§ **What is required**
Go from the first line below to the one with "(** X8. [TraceSpanFromCorrelationId]" and print each line exactly.

[[ Dataset entries, beginning ]]

(** [TraceSpanFromCorrelationId] in terms of the parent the token
    selects. *)
Lemma TraceSpanFromCorrelationId_eq
  (corID operation actionMethod targetID from verbMethod : string)
  (t : trace.Tracer) :
  TraceSpanFromCorrelationId corID operation actionMethod targetID from verbMethod t
  = match token_parent corID with
    | Panicked e => Panicked e
    | Returned p =>
        Returned
          ((trace_NewContext context_Background (Some (List.length (trace.spans t))),
            Some (List.length (trace.spans t))),
           after_action_call t operation p
             (action_attributes actionMethod targetID from verbMethod))
    end.
Proof.
  unfold token_parent. destruct (String.eqb corID "") eqn:E.
  - apply String.eqb_eq in E. subst corID. apply TraceSpanFromCorrelationId_root.
  - destruct (DeserializeSpanContext corID) as [y | e] eqn:D.
    + now apply TraceSpanFromCorrelationId_remote.
    + unfold TraceSpanFromCorrelationId, trace.bind, trace.lift.
      rewrite E, D. reflexivity.
Qed.

(** X8. [TraceSpanFromCorrelationId] panics exactly on the tokens that
    are not empty and hold fewer than two separators. On every other
    token it returns the handle of one new span, appended to the spans of
    the runtime, whose parent is none for the empty token and the
    decoded identity otherwise; the spans and calls the runtime already
    had are kept, and exactly two calls are added, [Annotate] tagged
    [actionCall] and [AddAttributes], both on the new span with the four
    attributes [actionMethod], [targetID], [from], [verbMethod]. *)
Theorem TraceSpanFromCorrelationId_total
  (corID operation actionMethod targetID from verbMethod : string)
  (t : trace.Tracer) :
  (corID <> EmptyString /\ (count_sep ";" corID < 2)%nat <->
   exists e,
     TraceSpanFromCorrelationId corID operation actionMethod targetID from
       verbMethod t = Panicked e) /\
  (corID = EmptyString \/ (2 <= count_sep ";" corID)%nat ->
   exists n d t',
     TraceSpanFromCorrelationId corID operation actionMethod targetID from
       verbMethod t
     = Returned ((trace_NewContext context_Background (Some n), Some n), t') /\
     n = List.length (trace.spans t) /\
     trace.spans t' = trace.spans t ++ [d] /\
     trace.Name d = operation /\
     (corID = EmptyString -> trace.ParentOf d = trace.NoParent) /\
     (corID <> EmptyString ->
      exists y, DeserializeSpanContext corID = Returned y /\
                trace.ParentOf d = trace.RemoteParent y) /\
     trace.calls t'
     = trace.calls t ++
       [ trace.Annotate_call (Some n)
           [ trace.StringAttribute "actionMethod" actionMethod;
             trace.StringAttribute "targetID" targetID;
             trace.StringAttribute "from" from;
             trace.StringAttribute "verbMethod" verbMethod ] "actionCall";
         trace.AddAttributes_call (Some n)
           [ trace.StringAttribute "actionMethod" actionMethod;
             trace.StringAttribute "targetID" targetID;
             trace.StringAttribute "from" from;
             trace.StringAttribute "verbMethod" verbMethod ] ]).
Proof.
  rewrite TraceSpanFromCorrelationId_eq.
  destruct (token_parent_cases corID)
    as [(Hne & Hc & ->) | [(-> & ->) | (Hne & Hc & y & Hy & ->)]].
  - split; [split; eauto|]. intros [-> | H]; [congruence | lia].
  - split.
    + split; [intros [H _]; congruence | intros [e He]; discriminate].
    + intros _. do 3 eexists. repeat split. intros H. congruence.
  - split.
    + split; [intros [_ H]; lia | intros [e He]; discriminate].
    + intros _. do 3 eexists. repeat split; [congruence | eauto].
Qed.

Section StartingSpans.

Context {time_Time : Type} {Time_Stringer : fmt.Stringer time_Time}.
Context {dyn : Type} {dyn_Formatter : fmt.Formatter dyn}.

Lemma AddEventAnnotations_eq (events : option (list (@Event time_Time dyn)))
  (includeEvent includeEventBody : bool) (span : option nat) (t : trace.Tracer) :
  (if includeEvent then AddEventAnnotations events span includeEventBody
   else trace.ret tt) t
  = match events_to_annotate events includeEvent with
    | None => Panicked NilPointerDereference
    | Some es =>
        Returned (tt, received t (flat_map (event_calls span includeEventBody) es))
    end.
Proof.
  unfold events_to_annotate. destruct includeEvent.
  - destruct events as [es|]; [apply range_events_calls | reflexivity].
  - cbn [flat_map]. now rewrite received_nil.
Qed.

(** The rest of both entry points once the span [n] is started. *)
Lemma annotate_and_snapshot (events : option (list (@Event time_Time dyn)))
  (includeEvent includeEventBody : bool) (t : trace.Tracer)
  (operation : string) (p : trace.Parent) (es : list (@Event time_Time dyn)) :
  events_to_annotate events includeEvent = Some es ->
  trace.SpanContext_of (Some (List.length (trace.spans t)))
    (received (started t operation p)
       (flat_map (event_calls (Some (List.length (trace.spans t))) includeEventBody) es))
  = Returned
      (trace.newIdentity t (List.length (trace.spans t)) p,
       received (started t operation p)
         (flat_map (event_calls (Some (List.length (trace.spans t))) includeEventBody) es)).
Proof.
  intros _. unfold trace.SpanContext_of, received, started.
  cbn [trace.spans]. now rewrite nth_error_snoc.
Qed.

Lemma StartSpan_eq (c : context_Context) (operation : string) (t : trace.Tracer) :
  trace.StartSpan c operation t
  = Returned ((trace_NewContext c (Some (List.length (trace.spans t))),
               Some (List.length (trace.spans t))),
              started t operation (local_parent t c)).
Proof.
  unfold trace.StartSpan, trace.start, started, local_parent, trace.FromContext.
  destruct c as [|parent [i|]]; reflexivity.
Qed.

(** [TraceSpanFromContext] in closed form. *)
Lemma TraceSpanFromContext_eq (c : context_Context)
  (events : option (list (@Event time_Time dyn))) (operation : string)
  (includeEvent includeEventBody : bool) (t : trace.Tracer) :
  TraceSpanFromContext c events operation includeEvent includeEventBody t
  = match events_to_annotate events includeEvent with
    | None => Panicked NilPointerDereference
    | Some es =>
        let n := List.length (trace.spans t) in
        let p := local_parent t c in
        Returned
          ((trace_NewContext c (Some n), Some n, Some (trace.newIdentity t n p)),
           received (started t operation p)
             (flat_map (event_calls (Some n) includeEventBody) es))
    end.
Proof.
  unfold TraceSpanFromContext, trace.bind. rewrite StartSpan_eq.
  rewrite AddEventAnnotations_eq.
  destruct (events_to_annotate events includeEvent) as [es|] eqn:E; [|reflexivity].
  cbn zeta.
  change (trace.spans (started t operation (local_parent t c)))
    with (trace.spans t ++
          [{| trace.Name := operation; trace.ParentOf := local_parent t c;
              trace.spanContext :=
                trace.newIdentity t (List.length (trace.spans t)) (local_parent t c) |}]).
  rewrite (annotate_and_snapshot events includeEvent includeEventBody t operation
             (local_parent t c) es E).
  reflexivity.
Qed.

End StartingSpans.

Section EntryPoints.

Context {time_Time : Type} {Time_Stringer : fmt.Stringer time_Time}.
Context {dyn : Type} {dyn_Formatter : fmt.Formatter dyn}.

(** [TraceSpanFromRoutingContext] in closed form. *)
Lemma TraceSpanFromRoutingContext_eq (c : option routing_Context)
  (events : option (list (@Event time_Time dyn))) (operation : string)
  (includeEvent includeEventBody : bool) (t : trace.Tracer) :
  TraceSpanFromRoutingContext c events operation includeEvent includeEventBody t
  = match token_parent (correlation_header c) with
    | Panicked e => Panicked e
    | Returned p =>
        match events_to_annotate events includeEvent with
        | None => Panicked NilPointerDereference
        | Some es =>
            let n := List.length (trace.spans t) in
            Returned
              ((trace_NewContext context_Background (Some n), Some n,
                Some (trace.newIdentity t n p)),
               received (started t operation p)
                 (flat_map (event_calls (Some n) includeEventBody) es))
        end
    end.
Proof.
  assert (Hstart :
    forall p,
      trace.bind (trace.start context_Background operation p)
        (fun x =>
           match x with
           | (ctx, span) =>
               trace.bind
                 (if includeEvent
                  then AddEventAnnotations events span includeEventBody
                  else trace.ret tt)
                 (fun _ =>
                    match span with
                    | Some _ =>
                        trace.bind (trace.SpanContext_of span)
                          (fun context => trace.ret (ctx, span, Some context))
                    | None => trace.ret (ctx, span, None)
                    end)
           end) t
      = match events_to_annotate events includeEvent with
        | None => Panicked NilPointerDereference
        | Some es =>
            Returned
              ((trace_NewContext context_Background (Some (List.length (trace.spans t))),
                Some (List.length (trace.spans t)),
                Some (trace.newIdentity t (List.length (trace.spans t)) p)),
               received (started t operation p)
                 (flat_map (event_calls (Some (List.length (trace.spans t)))
                              includeEventBody) es))
        end).
  { intros p. unfold trace.bind at 1. unfold trace.start.
    fold (started t operation p). unfold trace.bind at 1.
    rewrite AddEventAnnotations_eq.
    destruct (events_to_annotate events includeEvent) as [es|] eqn:E; [|reflexivity].
    unfold trace.bind.
    change (trace.spans (started t operation p))
      with (trace.spans t ++
            [{| trace.Name := operation; trace.ParentOf := p;
                trace.spanContext :=
                  trace.newIdentity t (List.length (trace.spans t)) p |}]).
    rewrite (annotate_and_snapshot events includeEvent includeEventBody t
               operation p es E).
    reflexivity. }
  unfold TraceSpanFromRoutingContext, correlation_header, token_parent.
  destruct c as [rc|].
  - destruct (String.eqb (Request_Header_Peek rc CorrelationID) "") eqn:Eh;
      cbn [negb].
    + apply (Hstart trace.NoParent).
    + destruct (DeserializeSpanContext (Request_Header_Peek rc CorrelationID))
        as [y | e] eqn:D.
      * exact (Hstart (trace.RemoteParent y)).
      * reflexivity.
  - cbn [String.eqb]. apply (Hstart trace.NoParent).
Qed.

[[ Dataset entries, end ]]

§ **Response below**
(** [TraceSpanFromCorrelationId] in terms of the parent the token
    selects. *)
Lemma TraceSpanFromCorrelationId_eq
  (corID operation actionMethod targetID from verbMethod : string)
  (t : trace.Tracer) :
  TraceSpanFromCorrelationId corID operation actionMethod targetID from verbMethod t
  = match token_parent corID with
    | Panicked e => Panicked e
    | Returned p =>
        Returned
          ((trace_NewContext context_Background (Some (List.length (trace.spans t))),
            Some (List.length (trace.spans t))),
           after_action_call t operation p
             (action_attributes actionMethod targetID from verbMethod))
    end.
Proof.
  unfold token_parent. destruct (String.eqb corID "") eqn:E.
  - apply String.eqb_eq in E. subst corID. apply TraceSpanFromCorrelationId_root.
  - destruct (DeserializeSpanContext corID) as [y | e] eqn:D.
    + now apply TraceSpanFromCorrelationId_remote.
    + unfold TraceSpanFromCorrelationId, trace.bind, trace.lift.
      rewrite E, D. reflexivity.
Qed.

(** X8. [TraceSpanFromCorrelationId] panics exactly on the tokens that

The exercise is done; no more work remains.